I was talking to a close friend about the way I was feeling that following evening, after the epiphany-fuelled lecture. He asked me a couple of questions which shaped the decision I made which ultimately led to me writing this. The first being "Is there anything you still love to do?" Poker. Teaching. "Is there any way you can combine both - poker and teaching?" Yes. I could be a poker coach. I felt my sadist companion edge out of the room. "Can you do this viably forever if you drop out of university right now?" No. He swaggered right back in. 

I had a meeting arranged with my personal tutor because I'd failed a few exams. So far in the 3 months of uni I'd sat 13 exams - something I personally thought was excessive - and had failed 2. While there, I gave him a rundown of how I was feeling, and he suggested I take a gap year, get a normal job for a year, sort my head out a bit, work out exactly what I want to do with my life. I've never felt so fantastic hearing him say that - A GAP YEAR! I didn't know you could do that halfway through a degree. So many more questions were raised at the prospect of this but ultimately, I knew what I wanted to do. By my father's advice, I could now do something about it.

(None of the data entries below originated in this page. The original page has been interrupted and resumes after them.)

End ReportFacts.

Lemma sales_frame_wf : Pandas.wf_frame Instances.sales_frame.
Proof.
  constructor.
  - repeat constructor.
  - cbn. repeat constructor; cbn; intuition discriminate.
  - repeat constructor; cbn; unfold in_int64, int64_min, int64_max; lia.
Qed.



Example aggregate_sales_frame :
  Aggregator.aggregate_data Instances.sales_frame
  = Ok [("units", {| Aggregator.st_mean := F64 (f64_of_Q (10 # 3));
                     Aggregator.st_sum := I64 10;
                     Aggregator.st_min := I64 (-1);
                     Aggregator.st_max := I64 7 |});
        ("price", {| Aggregator.st_mean := F64 (f64_of_Z 2);
                     Aggregator.st_sum := F64 (f64_of_Z 4);
                     Aggregator.st_min := F64 (f64_of_Q (3 # 2));
                     Aggregator.st_max := F64 (f64_of_Q (5 # 2)) |});
        ("discount", {| Aggregator.st_mean := F64 NaN;
                        Aggregator.st_sum := F64 fzero;
                        Aggregator.st_min := F64 NaN;
                        Aggregator.st_max := F64 NaN |})].
Proof. vm_compute. reflexivity. Qed.

Lemma aggregate_all_missing_column_witness :
  exists report,
    Aggregator.aggregate_data Instances.sales_frame = Ok report
    /\ dict_get "discount" report =
         Some {| Aggregator.st_mean := F64 NaN; Aggregator.st_sum := F64 fzero;
                 Aggregator.st_min := F64 NaN; Aggregator.st_max := F64 NaN |}.
Proof.
  apply (aggregate_all_missing_column Instances.sales_frame "discount" [NaN; NaN; NaN]).
  - exact sales_frame_wf.
  - cbn. tauto.
  - repeat constructor.
Defined.

(** ** Lines of text *)

Section TextFacts.

Lemma contains_char_app (c : ascii) (a b : string) :
  contains_char c (a ++ b) = contains_char c a || contains_char c b.
Proof.
  induction a as [| d a IH]; cbn; [reflexivity |].
  rewrite IH. apply orb_assoc.
Qed.

Lemma one_line_app (a b : string) : one_line a -> one_line b -> one_line (a ++ b).
Proof.
  unfold one_line. intros Ha Hb. rewrite contains_char_app, Ha, Hb. reflexivity.
Qed.

Lemma one_line_cons (c : ascii) (s : string) :
  Ascii.eqb c LF = false -> one_line s -> one_line (String c s).
Proof. unfold one_line. cbn. intros -> ->. reflexivity. Qed.

Lemma one_line_replicate (n : nat) : one_line (replicate n SPACE).
Proof. induction n as [| n IH]; [reflexivity | apply one_line_cons; auto]. Qed.

Lemma one_line_rjust (w : nat) (s : string) : one_line s -> one_line (rjust w s).
Proof. intros H. apply one_line_app; [apply one_line_replicate | exact H]. Qed.

Lemma one_line_ljust (w : nat) (s : string) : one_line s -> one_line (ljust w s).
Proof. intros H. apply one_line_app; [exact H | apply one_line_replicate]. Qed.

Lemma one_line_escape (s : string) : one_line (escape s).
Proof.
  unfold one_line. induction s as [| c s IH]; cbn; [reflexivity |].
  repeat match goal with
         | |- context [if ?b then _ else _] => destruct b eqn:?
         end; cbn; try assumption.
  match goal with H : Ascii.eqb c _ = false |- _ => rewrite H end.
  assumption.
Qed.

Lemma one_line_uint (d : Decimal.uint) : one_line (NilEmpty.string_of_uint d).
Proof.
  induction d; cbn; try reflexivity; apply one_line_cons; auto.
Qed.

Lemma one_line_string_of_nat (n : nat) : one_line (string_of_nat n).
Proof. apply one_line_uint. Qed.

Lemma one_line_string_of_Z (z : Z) : one_line (string_of_Z z).
Proof.
  unfold string_of_Z. destruct (Z.to_int z); cbn.
  - apply one_line_uint.
  - apply one_line_cons; [reflexivity | apply one_line_uint].
Qed.

Lemma split_lines_one_line (l : string) : one_line l -> split_lines l = [l].
Proof.
  unfold one_line. induction l as [| c l IH]; cbn; intros H; [reflexivity |].
  apply orb_false_iff in H. destruct H as [Hc Hl].
  rewrite Hc, (IH Hl). reflexivity.
Qed.

Lemma split_lines_app_nl (l r : string) :
  one_line l -> split_lines (l ++ String LF r) = l :: split_lines r.
Proof.
  unfold one_line.
  induction l as [| c l IH]; cbn [split_lines append contains_char]; intros H;
    [reflexivity |].
  apply orb_false_iff in H. destruct H as [Hc Hl].
  rewrite Hc, (IH Hl). reflexivity.
Qed.

(** Text made of lines gives these lines back. *)
Lemma split_lines_join (ls : list string) :
  ls <> [] -> Forall one_line ls -> split_lines (join nl ls) = ls.
Proof.
  induction ls as [| l ls IH]; intros Hne Hall; [contradiction |].
  inversion Hall as [| ? ? Hl Hls]; subst.
  destruct ls as [| l' ls'].
  - cbn. apply split_lines_one_line. assumption.
  - change (join nl (l :: l' :: ls')) with (l ++ String LF (join nl (l' :: ls'))).
    rewrite split_lines_app_nl by assumption.
    rewrite IH; [reflexivity | discriminate | assumption].
Qed.

End TextFacts.

(** ** The rendering of a frame *)

Section RenderFacts.
Import Pandas.

Variable format_float : list f64 -> f64 -> string.
Hypothesis format_float_one_line : forall col v, one_line (format_float col v).

Lemma length_format_col (c : Column) :
  List.length (format_col format_float c) = col_len c.
Proof. destruct c; cbn; apply length_map. Qed.

Lemma length_str_column (nc : string * Column) :
  List.length (str_column format_float nc) = S (col_len (snd nc)).
Proof. unfold str_column. cbn. rewrite length_map, length_format_col. reflexivity. Qed.

Lemma length_str_index (n : nat) : List.length (str_index n) = S n.
Proof. unfold str_index. cbn. rewrite length_map, length_seq. reflexivity. Qed.

Lemma length_zip_append (a b : list string) :
  List.length (zip_append a b) = Nat.min (List.length a) (List.length b).
Proof.
  revert b. induction a as [| x a IH]; intros [| y b]; cbn; auto.
Qed.

Lemma length_adjoin (m : nat) (strcols : list (list string)) :
  strcols <> [] ->
  Forall (fun c => List.length c = m) strcols ->
  List.length (adjoin strcols) = m.
Proof.
  induction strcols as [| c rest IH]; intros Hne Hall; [contradiction |].
  inversion Hall as [| ? ? Hc Hrest]; subst.
  destruct rest as [| c' rest'].
  - reflexivity.
  - change (adjoin (c :: c' :: rest'))
      with (zip_append (pad_column c) (adjoin (c' :: rest'))).
    rewrite length_zip_append. unfold pad_column. rewrite length_map.
    rewrite IH; [apply Nat.min_id | discriminate | assumption].
Qed.

Lemma one_line_format_int (z : Z) : one_line (format_int z).
Proof.
  unfold format_int. destruct (z <? 0)%Z.
  - apply one_line_string_of_Z.
  - apply one_line_cons; [reflexivity | apply one_line_string_of_Z].
Qed.

Lemma one_line_format_col (c : Column) :
  Forall one_line (format_col format_float c).
Proof.
  apply Forall_forall. intros s Hs.
  destruct c as [vs | vs | vs | vs]; cbn in Hs;
    apply in_map_iff in Hs; destruct Hs as (v & <- & _).
  - apply one_line_format_int.
  - apply format_float_one_line.
  - destruct v; reflexivity.
  - apply one_line_cons; [reflexivity |].
    destruct v; [apply one_line_escape | reflexivity].
Qed.

Lemma one_line_str_column (nc : string * Column) :
  Forall one_line (str_column format_float nc).
Proof.
  unfold str_column. constructor.
  - apply one_line_rjust.
    destruct (is_numeric_dtype (dtype_of (snd nc))).
    + apply one_line_cons; [reflexivity | apply one_line_escape].
    + apply one_line_escape.
  - apply Forall_forall. intros s Hs.
    apply in_map_iff in Hs. destruct Hs as (v & <- & Hv).
    apply one_line_rjust.
    pose proof (one_line_format_col (snd nc)) as H.
    rewrite Forall_forall in H. auto.
Qed.

Lemma one_line_str_index (n : nat) : Forall one_line (str_index n).
Proof.
  unfold str_index. constructor; [reflexivity |].
  apply Forall_forall. intros s Hs.
  apply in_map_iff in Hs. destruct Hs as (i & <- & _).
  apply one_line_string_of_nat.
Qed.

Lemma one_line_zip_append (a b : list string) :
  Forall one_line a -> Forall one_line b -> Forall one_line (zip_append a b).
Proof.
  intros Ha. revert b. induction Ha as [| x a Hx Ha IH]; intros b Hb; cbn.
  - constructor.
  - destruct Hb as [| y b Hy Hb]; constructor.
    + apply one_line_app; assumption.
    + apply IH. assumption.
Qed.

Lemma one_line_pad_column (c : list string) :
  Forall one_line c -> Forall one_line (pad_column c).
Proof.
  intros H. unfold pad_column. apply Forall_forall. intros s Hs.
  apply in_map_iff in Hs. destruct Hs as (v & <- & Hv).
  apply one_line_ljust. rewrite Forall_forall in H. auto.
Qed.

Lemma one_line_adjoin (strcols : list (list string)) :
  Forall (Forall one_line) strcols -> Forall one_line (adjoin strcols).
Proof.
  induction strcols as [| c rest IH]; intros Hall; [constructor |].
  inversion Hall as [| ? ? Hc Hrest]; subst.
  destruct rest as [| c' rest'].
  - assumption.
  - change (adjoin (c :: c' :: rest'))
      with (zip_append (pad_column c) (adjoin (c' :: rest'))).
    apply one_line_zip_append; [apply one_line_pad_column; assumption | auto].
Qed.

(** A frame whose columns are as long as its index is rendered as a
    header line and one line per row. *)
Lemma to_string_lines_shape (df : DataFrame) :
  Forall (fun nc => col_len (snd nc) = df.(index_len)) df.(columns) ->
  List.length (to_string_lines format_float df) = S df.(index_len)
  /\ Forall one_line (to_string_lines format_float df).
Proof.
  intros Hlen. unfold to_string_lines. split.
  - apply length_adjoin; [discriminate |].
    constructor; [apply length_str_index |].
    apply Forall_forall. intros c Hc.
    apply in_map_iff in Hc. destruct Hc as (nc & <- & Hnc).
    rewrite length_str_column. f_equal.
    rewrite Forall_forall in Hlen. auto.
  - apply one_line_adjoin. constructor; [apply one_line_str_index |].
    apply Forall_forall. intros c Hc.
    apply in_map_iff in Hc. destruct Hc as (nc & <- & _).
    apply one_line_str_column.
Qed.

Lemma head_col_len (n : nat) (c : Column) :
  col_len (head_col n c) = Nat.min n (col_len c).
Proof. destruct c; cbn; apply length_firstn. Qed.

Lemma head_lengths (n : nat) (df : DataFrame) :
  Forall (fun nc => col_len (snd nc) = df.(index_len)) df.(columns) ->
  Forall (fun nc => col_len (snd nc) = (head n df).(index_len)) (head n df).(columns).
Proof.
  intros Hlen. cbn. apply Forall_forall. intros nc Hnc.
  apply in_map_iff in Hnc. destruct Hnc as (nc' & <- & Hnc'). cbn.
  rewrite head_col_len. f_equal. rewrite Forall_forall in Hlen. auto.
Qed.

(** The text of the first rows of a frame with rows and columns: a
    header line, then [min(n, len(df))] lines. *)
Lemma head_to_string_lines (n : nat) (df : DataFrame) :
  Forall (fun nc => col_len (snd nc) = df.(index_len)) df.(columns) ->
  n <> 0 -> df.(index_len) <> 0 -> df.(columns) <> [] ->
  exists header rows,
    split_lines (to_string format_float (head n df)) = header :: rows
    /\ List.length rows = Nat.min n df.(index_len).
Proof.
  intros Hlen Hn Hrows Hcols.
  destruct (to_string_lines_shape (head n df) (head_lengths n df Hlen)) as [Hl Hone].
  assert (Hempty : empty (head n df) = false).
  { unfold empty. cbn. rewrite length_map.
    destruct df as [m cols]; cbn in *.
    destruct n; [contradiction |]. destruct m; [contradiction |].
    destruct cols; [contradiction |]. reflexivity. }
  unfold to_string. rewrite Hempty.
  rewrite split_lines_join; [| | assumption].
  - destruct (to_string_lines format_float (head n df)) as [| header rows];
      [discriminate |].
    exists header, rows. split; [reflexivity |].
    cbn in Hl. injection Hl as Hl. exact Hl.
  - intros Hnil. rewrite Hnil in Hl. discriminate.
Qed.

End RenderFacts.

(** ** The context builder *)

Section ContextFacts.
Import Pandas Aggregator.

Variable format_float : list f64 -> f64 -> string.
Variable py_str : pyobj -> string.
Hypothesis format_float_one_line : forall col v, one_line (format_float col v).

A plan began to formulate. Ideas, excitement, hope. Get a job, gain some perspective, play poker. My sadist companion ran so far and so fast it was immediately like he’d never been there. I breathed a sigh of relief as I felt normal once again.

So, I'm a 19 year old privileged mathematics student who has decided he doesn't like his course and is dropping out of university to play poker full time after winning a bit at the micro stakes. Wise move, kid. But no, that's not what I'm doing. I am not taking a year out to play poker - I am taking a year out to work out what the fuck I want to do with my life, which at the moment seems like it’s probably poker. I'll work a job with enough hours to get me by, and devote my free time a lot more diligently to PLO. If it works out, great. I’m living my dream. If not, my place will be reserved to go back and do my second year at uni. The exact current situation I find myself in, is my backup plan. I have absolutely nothing to lose.

My Goals

Okay, so, I have my plan. Now what do I want to achieve here? I have short term goals and long term goals. 

Long Term - Become a professional PLO coach. Before this, I will obviously have to become a successful PLO player.
Short Term - Use the gap year and the remainder of this year to put myself in a position with PLO where not returning to uni is a viable option for my future. Provide enough income to allow my girlfriend to get her degree without the added stress of having to work herself part time. Work out where my life is going.

This is the short version. There are millions of other short term goals I've set myself, and these will be discussed in future entries. I’d also like to add that just because giving myself the option to not return to uni is a goal, it doesn’t mean that I’ll be taking it. I think there is a very real chance I’ll miss the degree and want to go back even if I am successful.



Why do you give a shit?

The majority of the future of this blog will be about poker. I will discuss my goals, winnings, losses, methods, conclusions, what I'm doing to study, if it's working or not, where it's going. My main reasons for writing this blog are that I can read it back myself and see how far I've come, and that hopefully people can learn from both my successes and mistakes on the way. Every now and then I’ll do entries like this, because I firmly believe that there is a message to what I’m writing – there are always alternatives and they aren’t always ultimatums. Hopefully I’ll succeed, if I don’t, whatever. I took a year out to explore what having a normal job is like, gained a bit of perspective and got the added experience of a more independent life than I’ve experienced thus far. I’m massively optimistic about this. Hopefully it ends up vaguely interesting.

What’s next?

So, here I am. For the next few months I’ll be making sure I do well enough in my exams that they let me back in, but poker will leave “hobby time” and go to “work time”. Armed with PokerTracker, PokerJuice, PLOQuickPro, a $60 bankroll, a crappy laptop and an absolute shit tonne of determination, I’ll do my damn hardest to make poker work – and I’ll document my experience. I’ll also write other stuff. I’ll pretty much do whatever I feel like doing.